For closing in on a decade now, multi-instrumentalist (but mainly guitarist) Henry Frayne has been creating ambient-tinged instrumental rock music under the name Lanterna. His woozy, but pleasant tracks (which are comprised of guitar, voice, ARP synth, and drums) evoke images of long drives through landscapes that change only gradually, lulling you into a sense of security and sometimes downright hypnosis.
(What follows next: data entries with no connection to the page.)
Record refs_ok (K : nat → value) (s : Store) : Prop := {
  ro_server : ∀ p sub, jm_get (heap s) p = Some sub → known K (next s) (serverValue sub);
  ro_composed : ∀ p sub, jm_get (heap s) p = Some sub → known K (next s) (composedValue sub) }.

(** The two maps name the same live subscriptions, each under its own hash and id. *)
Record maps_ok (s : Store) : Prop := {
  mo_heap : jm_ok (heap s); mo_hash : jm_ok (byHash s); mo_id : jm_ok (byId s);
  mo_fresh : ∀ p sub, jm_get (heap s) p = Some sub → (p < next s)%nat;
  mo_hash_sub : ∀ h p, jm_get (byHash s) h = Some p →
    ∃ sub, jm_get (heap s) p = Some sub ∧ cs_hash sub = h ∧ jm_get (byId s) (cs_queryId sub) = Some p;
  mo_id_sub : ∀ q p, jm_get (byId s) q = Some p →
    ∃ sub, jm_get (heap s) p = Some sub ∧ cs_queryId sub = q ∧ jm_get (byHash s) (cs_hash sub) = Some p }.

Definition store_ok (s : Store) : Prop := maps_ok s ∧ ∃ K, refs_ok K s.

(** ** Replay refines the specification *)
Lemma extends_refl K n : extends K n K n.
Proof. by split. Qed.
Lemma extends_trans K n K1 n1 K2 n2 : extends K n K1 n1 → extends K1 n1 K2 n2 → extends K n K2 n2.
Proof. intros [H1 H2] [H3 H4]. split; [lia|]. intros i Hi. rewrite H4, H2 by lia. done. Qed.
Lemma known_mono K n K' n' o : known K n o → extends K n K' n' → known K' n' o.
Proof. intros H [E1 E2] r Hr. destruct (H r Hr) as [H1 H2]. split; [lia|]. by rewrite E2. Qed.
Lemma known_none K n : known K n None.
Proof. by intros r [=]. Qed.
Lemma mint_known K n v :
  ∃ K', extends K n K' (S n) ∧ known K' (S n) (Some {| r_id := n; r_val := v |}).
Proof.
  exists (λ i, if decide (i = n) then v else K i). split; [split; [lia|]|].
  - intros i Hi. rewrite decide_False by lia. done.
  - intros r [= <-]. simpl. split; [lia|]. by rewrite decide_True.
Qed.

Definition overlay_known (K : nat → value) (n : nat) (ov : Overlay) : Prop := ∀ h v, jm_get ov h = Some v → known K n v.
Definition server_known (K : nat → value) (n : nat) (s : Store) : Prop := ∀ h, known K n (serverValueOf s h).
Record run_known (K : nat → value) (r : Run) : Prop := {
  rk_local : overlay_known K (rn_next r) (rn_local r);
  rk_reads : Forall (known K (rn_next r)) (rn_reads r) }.

Lemma jm_keys_set {K V} `{!EqDecision K} (m : list (K * V)) k v : jm_keys (jm_set m k v) = set_add (jm_keys m) k.
Proof.
  unfold jm_keys, set_add. induction m as [|[a b] m IH]; cbn [jm_set fmap list_fmap fst]; [done|].
  destruct (decide (k = a)) as [->|Hn]; cbn [fmap list_fmap fst].
  - destruct (decide (a ∈ a :: m.*1)) as [|H]; [done|]. exfalso. apply H. by left.
  - rewrite IH. destruct (decide (k ∈ m.*1)) as [H|H]; destruct (decide (k ∈ a :: m.*1)) as [H'|H']; try done.
    + exfalso. apply H'. by right.
    + apply elem_of_cons in H' as [->|H']; done.
Qed.

Section replay_run.
Context (s : Store) (ov : Overlay) (sd : Seed).

Lemma read_set local h v h' : read s ov (jm_set local h v) h' = if decide (h' = h) then v else read s ov local h'.
Proof. unfold read. rewrite jm_get_set. by case_decide. Qed.

Lemma traverse_getAll (w : view) r path : (∀ h, w h = values_of (read s ov (rn_local r) h)) →
  let found := List.map (λ q : jsstr * json * jsstr, (q.1.2, w q.2)) (List.filter (λ q, bool_decide (q.1.1 = path)) (queries_of s)) in
  traverse (λ p, let! a := p.1 in Ok (a, values_of p.2)) (getAll s ov r path) =
  traverse (λ p, let! a := jsonToConvex p.1 in Ok (a, p.2)) found ∧ found.*2 = values_of <$> (getAll s ov r path).*2.
Proof.
  intros Hw. cbv zeta. unfold getAll, queries_of. induction (live s) as [|sub l IH]; [done|].
  cbn [List.map List.filter]. cbn [fst snd]. case_bool_decide; [|exact IH]. cbn [List.map fmap list_fmap traverse]. cbn [fst snd].
  destruct IH as [IH1 IH2]. rewrite IH1, Hw. split; [done|]. f_equal. exact IH2.
Qed.

Lemma run_upd_spec u r (w : view) : (∀ h, w h = values_of (read s ov (rn_local r) h)) →
  match spec_upd (queries_of s) sd u w (values_of <$> rn_reads r) (rn_ordinals r), run_upd s ov sd u r with
  | Ok w', (r', Ok _) => ∀ h, w' h = values_of (read s ov (rn_local r') h)
  | Err e, (_, Err e') => e = e'
  | _, _ => False
  end.
Proof.
  revert r w. induction u as [|e|path args k IH|path args nv k IH|path k IH|table k IH|k IH]; intros r w Hw; cbn [spec_upd run_upd].
  - exact Hw.
  - done.
  - rewrite Hw. specialize (IH (values_of (read s ov (rn_local r) (hash_of path args)))
      (run_read r [read s ov (rn_local r) (hash_of path args)]) w Hw). cbn [run_read rn_reads rn_ordinals] in IH. by rewrite fmap_app in IH.
  - destruct (set_value r nv) as [v n] eqn:Ev.
    assert (Hv : spec_value (values_of <$> rn_reads r) nv = values_of v).
    { destruct nv; simplify_eq/=; try done. change (nth n0 (values_of <$> rn_reads r) (values_of None) = values_of (nth n0 (rn_reads r) None)).
      apply map_nth. }
    apply (IH (run_write r (hash_of path args) v n)). intros h. cbn [run_write rn_local]. rewrite read_set. unfold view_set. rewrite Hv. case_decide; [done|]. apply Hw.
  - destruct (traverse_getAll w r path Hw) as [-> ->].
    destruct (traverse _ _) as [out|e]; [|by apply IH].
    specialize (IH (Ok out) (run_read r (getAll s ov r path).*2) w Hw). cbn [run_read rn_reads rn_ordinals] in IH. by rewrite fmap_app in IH.
  - by apply (IH _ (run_ordinal r table (default 0 (jm_get (rn_ordinals r) table) + 1))).
  - by apply IH.
Qed.

Lemma run_upd_keys u r : jm_ok (rn_local r) → rn_touched r = jm_keys (rn_local r) →
  let r' := (run_upd s ov sd u r).1 in jm_ok (rn_local r') ∧ rn_touched r' = jm_keys (rn_local r').
Proof.
  revert r. induction u as [|e|path args k IH|path args nv k IH|path k IH|table k IH|k IH]; intros r Hl Ht; cbn [run_upd]; auto.
  - destruct (set_value r nv) as [v n]. apply IH; cbn [run_write rn_local rn_touched]; [by apply jm_set_ok|].
    rewrite Ht. symmetry. apply jm_keys_set.
  - destruct (traverse _ _); auto.
Qed.

Lemma read_known K r h : server_known K (rn_next r) s → overlay_known K (rn_next r) ov → run_known K r →
  known K (rn_next r) (read s ov (rn_local r) h).
Proof.
  intros Hs Ho Hr. unfold read. destruct (jm_get (rn_local r) h) eqn:E1; [by eapply rk_local|].
  destruct (jm_get ov h) eqn:E2; [by eapply Ho|apply Hs].
Qed.

Lemma run_upd_known K u r : server_known K (rn_next r) s → overlay_known K (rn_next r) ov → run_known K r →
  let r' := (run_upd s ov sd u r).1 in ∃ K', extends K (rn_next r) K' (rn_next r') ∧ run_known K' r'.
Proof.
  revert K r. induction u as [|e|path args k IH|path args nv k IH|path k IH|table k IH|k IH]; intros K r Hs Ho Hr; cbn [run_upd];
    try (exists K; split; [apply extends_refl|done]).
  - apply (IH _ K (run_read r [read s ov (rn_local r) (hash_of path args)])); try done.
    split; [apply Hr|]. apply Forall_app; split; [apply Hr|]. apply Forall_singleton. by apply (read_known K r).
  - assert (∃ v n K', set_value r nv = (v, n) ∧ extends K (rn_next r) K' n ∧ known K' n v) as (v & n & K' & -> & He & Hk).
    { destruct nv as [|i|v]; simpl.
      - eexists _, _, K. split; [done|]. split; [apply extends_refl|apply known_none].
      - eexists _, _, K. split; [done|]. split; [apply extends_refl|].
        destruct (nth_in_or_default i (rn_reads r) None) as [Hin| ->]; [|apply known_none].
        pose proof (rk_reads _ _ Hr) as Hf. rewrite Forall_forall in Hf. by apply Hf, list_elem_of_In.
      - destruct (mint_known K (rn_next r) v) as (K' & H1 & H2). eauto 10. }
    destruct (IH K' (run_write r (hash_of path args) v n)) as (K2 & H1 & H2).
    + intros h. by eapply known_mono.
    + intros h v' E. eapply known_mono; [by eapply Ho|done].
    + split; cbn [run_write rn_local rn_reads rn_next].
      * intros h v' E. rewrite jm_get_set in E. case_decide; [by simplify_eq|]. eapply known_mono; [by eapply rk_local|done].
      * eapply Forall_impl; [apply Hr|]. intros o Hok. by eapply known_mono.
    + exists K2. split; [|done]. by eapply extends_trans.
  - destruct (traverse _ _) as [out|e]; [|by apply IH].
    apply (IH _ K (run_read r (getAll s ov r path).*2)); try done. split; [apply Hr|]. apply Forall_app; split; [apply Hr|].
    apply Forall_forall. intros o Hin. apply list_elem_of_fmap in Hin as (p & -> & Hin). unfold getAll in Hin.
    apply list_elem_of_In, in_map_iff in Hin as (sub & <- & _). by apply (read_known K r).
  - apply (IH _ K (run_ordinal r table (default 0 (jm_get (rn_ordinals r) table) + 1))); try done. split; apply Hr.
  - by apply IH.
Qed.
End replay_run.

(** The overlay an accepted updater leaves: its own writes over the overlay before it. *)
Lemma merge_overlay (local ov : Overlay) h :
  jm_get (fold_left (λ ov h, jm_set ov h (default None (jm_get local h))) (jm_keys local) ov) h =
  match jm_get local h with Some v => Some v | None => jm_get ov h end.
Proof.
  assert (Hfold : ∀ ks ov, jm_get (fold_left (λ ov h, jm_set ov h (default None (jm_get local h))) ks ov) h =
    if decide (h ∈ ks) then Some (default None (jm_get local h)) else jm_get ov h).
  { induction ks as [|k ks IH]; intros ov'; cbn [fold_left]; [by rewrite decide_False by apply not_elem_of_nil|].
    rewrite IH, jm_get_set. destruct (decide (h ∈ ks)) as [Hi|Hi]; destruct (decide (h = k)) as [->|Hn].
    - by rewrite decide_True by (by left).
    - by rewrite decide_True by (by right).
    - by rewrite decide_True by (by left).
    - by rewrite decide_False by (by intros [?|?]%elem_of_cons). }
  rewrite Hfold. destruct (jm_get local h) as [v|] eqn:E.
  - rewrite decide_True; [done|]. destruct (decide (h ∈ jm_keys local)) as [|Hn]; [done|]. apply jm_get_None in Hn. congruence.
  - rewrite decide_False; [done|]. by apply jm_get_None.
Qed.

(** The replay loop so far, against the view it has built. *)
Record replay_ok (s : Store) (K : nat → value) (acc : Replay) (w : view) : Prop := {
  rep_view : ∀ h, w h = values_of (read s (rp_overlay acc) [] h);
  rep_overlay : overlay_known K (rp_next acc) (rp_overlay acc);
  rep_server : server_known K (rp_next acc) s }.

(** The entries whose updater does not throw when its turn comes. *)
Fixpoint survivors (qs : QuerySet) (entries : list PendingMutation) (w : view) : list PendingMutation :=
  match entries with
  | [] => []
  | e :: es => match spec_entry qs e w with Ok w' => e :: survivors qs es w' | Err _ => survivors qs es w end
  end.

Lemma spec_replay_survivors qs entries w : spec_replay qs (survivors qs entries w) w = spec_replay qs entries w.
Proof.
  unfold spec_replay. revert w. induction entries as [|e es IH]; intros w; [done|]. cbn [survivors fold_left].
  destruct (spec_entry qs e w) as [w'|err] eqn:E; [|apply IH]. cbn [fold_left]. rewrite E. apply IH.
Qed.

Lemma survivors_stable qs entries w : survivors qs (survivors qs entries w) w = survivors qs entries w.
Proof.
  revert w. induction entries as [|e es IH]; intros w; [done|]. cbn [survivors].
  destruct (spec_entry qs e w) as [w'|err] eqn:E; [|apply IH]. cbn [survivors]. rewrite E. by rewrite IH.
Qed.

(** Views are compared pointwise. *)
Definition view_equiv : relation view := pointwise_relation jsstr eq.
#[global] Instance view_equiv_equivalence : Equivalence view_equiv.
Proof. unfold view_equiv. apply _. Qed.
Although most tracks on Desert Ocean (and his other albums, for that matter) are largely instrumental, Frayne doesn’t veer off into any strange song structures like many of his instrumental rock colleagues. Instead, his tracks usually progress with fairly standard verse/chorus, verse/chorus structures with a few light bridges and breakdowns thrown in for good measure (which is perhaps influenced by his stint as guitarist in the band the Moon Seven Times.
The album begins with the track “Luminous,” and after some soft synth washes and chiming guitars, drums enter the mix and the piece progresses with some widescreen guitar melodies and washed-out drumming. The next couple tracks follow largely the same structure, opening quietly before building instrumentation up and finally winding down again. It’s only on the fourth track “Fog” where Frayne changes things up slightly, leaving out rhythmic elements almost entirely to create a drifting track that does a good job conjuring up the title.
Although Desert Ocean is lush and well put together, it always errs on the safe side of things and there isn’t a harsh edge or out-of-place note on the entire release. Although there’s a little much-needed variety towards the end of the release (including the slightly blues-infected “Cross Country”), there’s an overall lack of variety on the album that drags it down a bit the longer it goes on. As a fan of instrumental music, it almost seems weird to say it, but one thing that the album seems to be missing is vocals (or at least another melodic lynchpin to hold everything together). As mentioned above, it’s a good release for drifting too, but don’t be surprised if it turns into wallpaper without you realizing it.